When the Gorge Burned, Oregon Search & Rescue Volunteers Scrambled

Image: Patrick Leger
At 5:22 p.m. on September 2, 62 phones in the Hood River Valley buzzed. It was the 36th day in 2017 on which members of the Crag Rats mountain rescue team received alerts meaning someone, somewhere around Mount Hood, needed saving. Even so, the text messages sent adrenaline spiking. Fire in Eagle Creek. Trapped hikers. Need all available.
I’ve been a member of the Crag Rats, an all-volunteer search and rescue team, since 2000.
We know Eagle Creek. We devote about one third of our 50 or so annual days in the field to that popular Gorge destination: steep, rocky, packed with hikers. But now, a fire? Sixteen rescue mountaineers quickly mobilized. I thought: we’re not prepared for fire.
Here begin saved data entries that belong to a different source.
Definition write : M unit :=
  addr <- gets _i2c_addr ;;
  Wire_beginTransmission addr ;;
  Wire_write HT16K33_CMD_RAM ;;
  for_ 0 8 writeRow ;;
  Wire_endTransmission.

(** [init]: [calloc(8, sizeof(uint16_t))] is read as yielding eight zero
    words. *)
Definition init (addr : Z) : M unit :=
  let addr := to_uint8 addr in
  resetOrientation ;;
  modify (λ c, mkHT16K33 addr (_buffer c) (_reversed c) (_vFlipped c) (_hFlipped c)) ;;
  modify (set_buffer (replicate 8 0)) ;;
  Wire_begin ;;
  wakeUp ;;
  setBlink HT16K33_BLINK_OFF ;;
  setBrightness 15 ;;
  write.

End Driver.

(** ** The key-scan demo sketch (src/unnamed/part_000)

    The sketch owns the driver object, a 3-word key buffer and the flag its
    interrupt handler sets.  What it does to the host (serial port, delay,
    interrupt registration) is kept as a log. *)

Inductive host_event :=
| SerialBegin (baud : Z)
| Delay (ms : Z)
| AttachInterrupt (pin : Z)
| SerialPrint (text : string)
| SerialPrintInt (n : Z)
| SerialPrintlnBin (v : Z).

Record Sketch := mkSketch {
  matrix : World;
  keybuffer : list Z;
  has_key_data : bool;
  host : list host_event
}.

Definition interruptPin : Z := 2.

Definition host_do (es : list host_event) (s : Sketch) : Sketch :=
  mkSketch (matrix s) (keybuffer s) (has_key_data s) (host s ++ es).

(** Run a driver call on the sketch's [matrix]. *)
Definition on_matrix {A} (m : M A) (s : Sketch) : option (A * Sketch) :=
  match m (matrix s) with
  | Some (a, w) => Some (a, mkSketch w (keybuffer s) (has_key_data s) (host s))
  | None => None
  end.

Section Demo.
Context {hdr : Header}.

Definition setup (s : Sketch) : option Sketch :=
  let s := host_do [SerialBegin 115200] s in
  let s := host_do [Delay 10] s in
  match on_matrix (init 0x70) s with
  | None => None
  | Some (_, s) =>
    match on_matrix wakeUp s with
    | None => None
    | Some (_, s) =>
      match on_matrix (setRowIntPin true true) s with
      | None => None
      | Some (_, s) =>
        let s := host_do [AttachInterrupt interruptPin] s in
        Some (mkSketch (matrix s) (replicate 3 0) (has_key_data s) (host s))
      end
    end
  end.

Definition handle_int (s : Sketch) : Sketch :=
  mkSketch (matrix s) (keybuffer s) true (host s).

(** The body of the reporting loop of [loop], for one [i]. *)
Definition report_row (i : Z) (s : Sketch) : option Sketch :=
  match array_load (keybuffer s) i with
  | None => None
  | Some key =>
    if negb (key =? 0) then
      Some (host_do [SerialPrint "Key has been pressed in row ";
                     SerialPrintInt i;
                     SerialPrint ": ";
                     SerialPrintlnBin key] s)
    else Some s
  end.

Definition loop (s : Sketch) : option Sketch :=
  if has_key_data s then
    let s := mkSketch (matrix s) (keybuffer s) false (host s) in
    match getKeyData (keybuffer s) (matrix s) with
    | None => None
    | Some (keys, w) =>
      let s := mkSketch w keys (has_key_data s) (host s) in
      match report_row 0 s with
      | None => None
      | Some s => report_row 1 s
      end
    end
  else Some s.

End Demo.

(** What [loop] prints for row [i] holding [key]. *)
Definition row_report (i key : Z) : list host_event :=
  if key =? 0 then []
  else [SerialPrint "Key has been pressed in row "; SerialPrintInt i;
        SerialPrint ": "; SerialPrintlnBin key].

(** ** Observations used in the statements *)

(** A value of type [uint16_t]. *)
Definition is_uint16 (x : Z) : Prop := 0 ≤ x < 65536.

(** The state after the driver has issued the events [es] on the bus. *)
Definition transmit (es : list bus_event) (w : World) : World :=
  mkWorld (chip w)
    (mkTwoWire (bus (wire w) ++ es) (rxBuffer (wire w)) (peripheral (wire w))).

(** The state with the pixel buffer replaced by [b]. *)
Definition with_buffer (b : list Z) (w : World) : World :=
  mkWorld (set_buffer b (chip w)) (wire w).

(** Column [col] of buffer row [row], when the row exists. *)
Definition pixel (w : World) (col row : Z) : option bool :=
  (λ word, Z.testbit word col) <$> array_load (_buffer (chip w)) row.

(** The loop invariant of [_flip_uint16] after [n] rounds on the word [x]:
    [in] has lost its [n] low bits and [out] holds them mirrored. *)
Definition flip_inv (x : Z) (n : Z) (st : Z * Z) : Prop :=
  (∀ i, 0 ≤ i → Z.testbit (fst st) i = (i <? n) && Z.testbit x (n - 1 - i)) ∧
  (∀ i, 0 ≤ i → Z.testbit (snd st) i = Z.testbit x (i + n)).

(** Whether one of the sprite rows [0 .. rows-1], shifted left by
    [colOffset] and cut to 16 bits, lights column [c] of the buffer row
    [j] it lands on, [(r + rowOffset) mod 8]. *)
Definition sprite_lights (sprite : Sprite16) (colOffset rowOffset rows c j : Z) : bool :=
  existsb (λ r, ((r + rowOffset) mod 8 =? j) &&
                Z.testbit (Z.land (Z.shiftl (readRow sprite r) colOffset) 0xFFFF) c)
          (seqZ 0 rows).

(** The loop invariant of [drawSprite16] after [k] rounds, started in [w]:
    only the buffer has changed, and each of its bits is the bit it was,
    ORed with what the first [k] sprite rows light. *)
Definition draw_inv (sprite : Sprite16) (colOffset rowOffset : Z) (w : World)
    (k : Z) (w' : World) : Prop :=
  ∃ b', w' = with_buffer b' w ∧
        length b' = 8%nat ∧
        (Forall is_uint16 (_buffer (chip w)) → Forall is_uint16 b') ∧
        ∀ c j, 0 ≤ c < 16 → 0 ≤ j < 8 →
          Z.testbit (b' !!! Z.to_nat j) c =
          Z.testbit (_buffer (chip w) !!! Z.to_nat j) c
          || sprite_lights sprite colOffset rowOffset k c j.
The Eagle Creek fire was started around 4 p.m. that afternoon, reportedly by teenagers igniting fireworks. The cliff-side trail runs through thickly treed terrain, the landscape that yields the Gorge’s spectacular waterfalls. As many as 150 people were thought to be trapped—an exact count was impossible—as the fire blockaded the trail a mile and a half from the trailhead parking lot off of Interstate 84. The hikers were instructed via cell phone to head uphill, away from the fire, toward Wahtum Lake—14 miles away. By dark, a lone Forest Service ranger shepherded the group to Tunnel Falls, where they hunkered for the night. Many wore summer attire—flip-flops, T-shirts, swimsuits—for a planned two-mile afternoon junket to Punch Bowl Falls. The youngest was 3; the oldest, a septuagenarian.
At 8 p.m., my post at incident command at Eagle Creek Fish Hatchery felt like being downwind of a campfire. Acrid smoke encapsulated a parking lot lit by flames flickering behind Douglas firs. Two days later the fire would travel 13 miles in 16 hours, and would eventually grow to more than 48,000 acres and spark spot fires across the Columbia River. In the following week, 1,000 personnel would battle a blaze that choked Portland with smoke and ash and elicited a wave of grief and anger across the Northwest.
But that night, one mission was paramount: saving trapped hikers. Despite the pungent air and dancing flames, three Crag Rats bolted up Ruckel Ridge to fetch three hikers, who were eventually airlifted to safety before the team could reach them. A second crew drove an hour to Wahtum Lake, and departed at midnight with three Forest Service firefighters down Indian Springs Trail, toward the stranded group. They skirted the Indian Creek Fire, burning since July 4, and eventually found 144 hikers at Tunnel Falls. By dawn, they began the long hike out to Wahtum. Another dozen Crag Rats brought in water and swept the trail. By early afternoon, all safe: Mission complete. Stand down.
This was no routine mission. But then, none are. We have provided search and rescue services to Hood River County and its surrounding area since 1926. Often, like this one, the tasks at hand are risky. Especially when we climb into darkness, dangerous terrain, and wild weather.
We are volunteers. We don’t charge people we rescue. I’m a doctor, but our members come from varied backgrounds: orchardists, carpenters, ski patrollers, farmers, schoolteachers, lawyers, and Forest Service rangers. We buy most of our own gear; fundraising events, donations, and, to a large extent, the county sheriff’s office defray other costs. We serve to help people, and for the love of the high country. And we’re busy: Hood River County sees about one tenth of Oregon’s 1,000 annual SAR missions, in some of our most rugged terrain.
We admire all of our first-responder colleagues—fire, law enforcement, EMS, forest rangers. But when people are lost or injured in the remote and difficult wilderness enjoyed by millions in Portland’s backyard, the Crag Rats go get them—more frequently, over the past few years, as visits to the Gorge and Mount Hood surge.
We got the Eagle Creek hikers out, and everyone following the high-profile rescue breathed a collective sigh of relief. Three days later, 62 phones buzzed again. Injured hiker, Timberline Trail. Another team of five Crag Rats assembled, coordinated with a sheriff’s deputy, and headed to Eden Park at 5,500 feet on Mount Hood, through silver spires and snags of the Gnarl Ridge Fire of 2008, into the smoke again.